Before any organization can begin training and developing employees, it must purposefully identify its own needs. Otherwise, opportunities for waste abound.
A need is a gap. In simple terms, a needs assessment identifies gaps or spaces between the current state and the desired state. An organization cannot confidently identify its needs without a systematic means of determining gaps that exist between where the organization is and where it wishes to be.
In the book Multimedia-based Instructional Design, needs assessment is described as the systematic process of determining goals, identifying discrepancies between actual and desired conditions, and establishing priorities for action. It is important for all employees to recognize that needs assessment is much more a process than event and one of the primary positive contributors to creating a development culture.
The primary purpose of needs assessment is to determine if and where there are issues for which training, or other developmental activities, can help close the gaps identified by the needs assessment. An effective needs assessment is purposeful and thorough. If implemented properly, it eliminates bias and yields timely and valid insight while providing opportunity to align development initiatives with business strategy.

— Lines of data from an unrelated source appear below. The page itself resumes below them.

Lemma PP_HTONL_arith x :
  is_u32 x ->
  PP_HTONL x = le_word4 (x / 16777216) (x / 65536 mod 256) (x / 256 mod 256) (x mod 256).
Proof.
  intros Hx. unfold PP_HTONL, le_word4.
  change 0xff00 with (Z.shiftl (Z.ones 8) 8). change 0xff0000 with (Z.shiftl (Z.ones 8) 16).
  change 0xff000000 with (Z.shiftl (Z.ones 8) 24).
  rewrite land_ff, !land_field, shiftr8, shiftr24, shiftl8, shiftl24 by lia.
  change (2 ^ 8) with 256; change (2 ^ 16) with 65536; change (2 ^ 24) with 16777216.
  rewrite !u32_small by wrap_solve.
  replace (x / 256 mod 256 * 256 * 256) with (x / 256 mod 256 * 2 ^ 16) by lia.
  replace (x / 65536 mod 256 * 65536 / 256) with (x / 65536 mod 256 * 2 ^ 8)
    by (change (2 ^ 8) with 256; Z.div_mod_to_equations; lia).
  rewrite Z.div_mul by lia. rewrite Z.lor_comm.
  rewrite (Z.lor_comm (Z.lor _ _) (_ * 2 ^ 8)), Z.lor_assoc.
  rewrite lor_disjoint_mul by wrap_solve.
  rewrite (Z.lor_comm (x mod 256 * 16777216)), Z.lor_assoc.
  rewrite lor_disjoint_mul by wrap_solve.
  change 16777216 with (2 ^ 24) at 2. rewrite lor_disjoint_mul by wrap_solve.
  wrap_solve.
Qed.

Lemma u32_split x :
  is_u32 x -> exists b0 b1 b2 b3, is_u8 b0 /\ is_u8 b1 /\ is_u8 b2 /\ is_u8 b3
                                  /\ x = le_word4 b0 b1 b2 b3.
Proof.
  intros Hx. exists (x mod 256), (x / 256 mod 256), (x / 65536 mod 256), (x / 16777216).
  unfold le_word4. repeat split; wrap_solve.
Qed.

Section Word4.
Context (b0 b1 b2 b3 : Z) (H0 : is_u8 b0) (H1 : is_u8 b1) (H2 : is_u8 b2) (H3 : is_u8 b3).

Lemma le_word4_bytes :
  le_word4 b0 b1 b2 b3 mod 256 = b0 /\ le_word4 b0 b1 b2 b3 / 256 mod 256 = b1
  /\ le_word4 b0 b1 b2 b3 / 65536 mod 256 = b2 /\ le_word4 b0 b1 b2 b3 / 16777216 = b3.
Proof. unfold le_word4. repeat split; wrap_solve. Qed.

Lemma le_word4_range : is_u32 (le_word4 b0 b1 b2 b3).
Proof. unfold le_word4. wrap_solve. Qed.

Lemma le_bytes4_word4 : le_bytes4 (le_word4 b0 b1 b2 b3) = [b0; b1; b2; b3].
Proof.
  destruct le_word4_bytes as (E0 & E1 & E2 & E3). unfold le_bytes4.
  rewrite E0, E1, E2, E3. repeat f_equal. wrap_solve.
Qed.

Lemma PP_HTONL_word4 : PP_HTONL (le_word4 b0 b1 b2 b3) = le_word4 b3 b2 b1 b0.
Proof.
  destruct le_word4_bytes as (E0 & E1 & E2 & E3).
  rewrite PP_HTONL_arith by apply le_word4_range. by rewrite E0, E1, E2, E3.
Qed.

End Word4.

Lemma lwip_htons_range x : is_u16 x -> is_u16 (lwip_htons x).
Proof. intros. unfold lwip_htons. rewrite PP_HTONS_arith by done. wrap_solve. Qed.

Lemma lwip_htonl_range x : is_u32 x -> is_u32 (lwip_htonl x).
Proof.
  intros (b0 & b1 & b2 & b3 & ? & ? & ? & ? & ->)%u32_split. unfold lwip_htonl.
  rewrite PP_HTONL_word4 by done. by apply le_word4_range.
Qed.

Lemma lwip_htons_inv x : is_u16 x -> lwip_htons (lwip_htons x) = x.
Proof.
  intros Hx. pose proof (lwip_htons_range x Hx) as Hr. unfold lwip_htons in *.
  rewrite (PP_HTONS_arith (PP_HTONS x)), PP_HTONS_arith by done. wrap_solve.
Qed.

Lemma lwip_htonl_inv x : is_u32 x -> lwip_htonl (lwip_htonl x) = x.
Proof.
  intros (b0 & b1 & b2 & b3 & ? & ? & ? & ? & ->)%u32_split. unfold lwip_htonl.
  by rewrite !PP_HTONL_word4.
Qed.

Lemma le_bytes4_range x : Forall is_u8 (le_bytes4 x).
Proof. repeat constructor; wrap_solve. Qed.

Lemma lwip_htonl_bytes x : is_u32 x -> le_bytes4 (lwip_htonl x) = reverse (le_bytes4 x).
Proof.
  intros (b0 & b1 & b2 & b3 & ? & ? & ? & ? & ->)%u32_split. unfold lwip_htonl.
  rewrite PP_HTONL_word4, !le_bytes4_word4 by done. reflexivity.
Qed.

(** ** Lemmas: case-insensitive comparison *)

Lemma chars_differ_spec c1 c2 :
  0 <= c1 < 256 -> 0 <= c2 < 256 -> chars_differ c1 c2 = negb (tolower c1 =? tolower c2).
Proof.
  intros H1 H2.
  cut (forallb (λ i, forallb (λ j,
         bool_decide (chars_differ (Z.of_nat i) (Z.of_nat j)
                      = negb (tolower (Z.of_nat i) =? tolower (Z.of_nat j)))) (seq 0 256))
       (seq 0 256) = true); [|vm_compute; reflexivity].
  rewrite forallb_forall. intros H.
  specialize (H (Z.to_nat c1)). rewrite forallb_forall in H.
  specialize (H ltac:(apply in_seq; lia) (Z.to_nat c2) ltac:(apply in_seq; lia)).
  rewrite bool_decide_eq_true in H. by rewrite !Z2Nat.id in H by lia.
Qed.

Conducting a needs assessment helps organizations identify:
- Individual, team, and departmental goals and effectiveness in achieving these goals.
- Knowledge, skills, abilities, and core competency gaps that negatively impact effective job performance.
- Solutions that may or may not include training. Judith Brown, Director of Research for IPMA, states, “If policies, practices, and procedures need to be corrected or adjusted, this is a concern for top management, not a training concern.”
- Conditions under and surroundings where development opportunities will take place.
- Effectiveness of development activities and opportunities.
- Whether or not existing development activities are accomplishing their original purpose.
A needs assessment that is ultimately validated via transfer of knowledge and return on investment evaluations increases stakeholder confidence and lays a positive foundation for future training and development opportunities.
A needs assessment can be extensive or can be applied to one job function. It can be organization wide or focus on an employee’s skill gap related to using one piece of equipment. Needs assessment involves gathering data, and there are numerous ways to do so. Regardless of the collection methods an organization chooses, SGR recommends implementing two methods at a minimum as a means of validating collected needs data.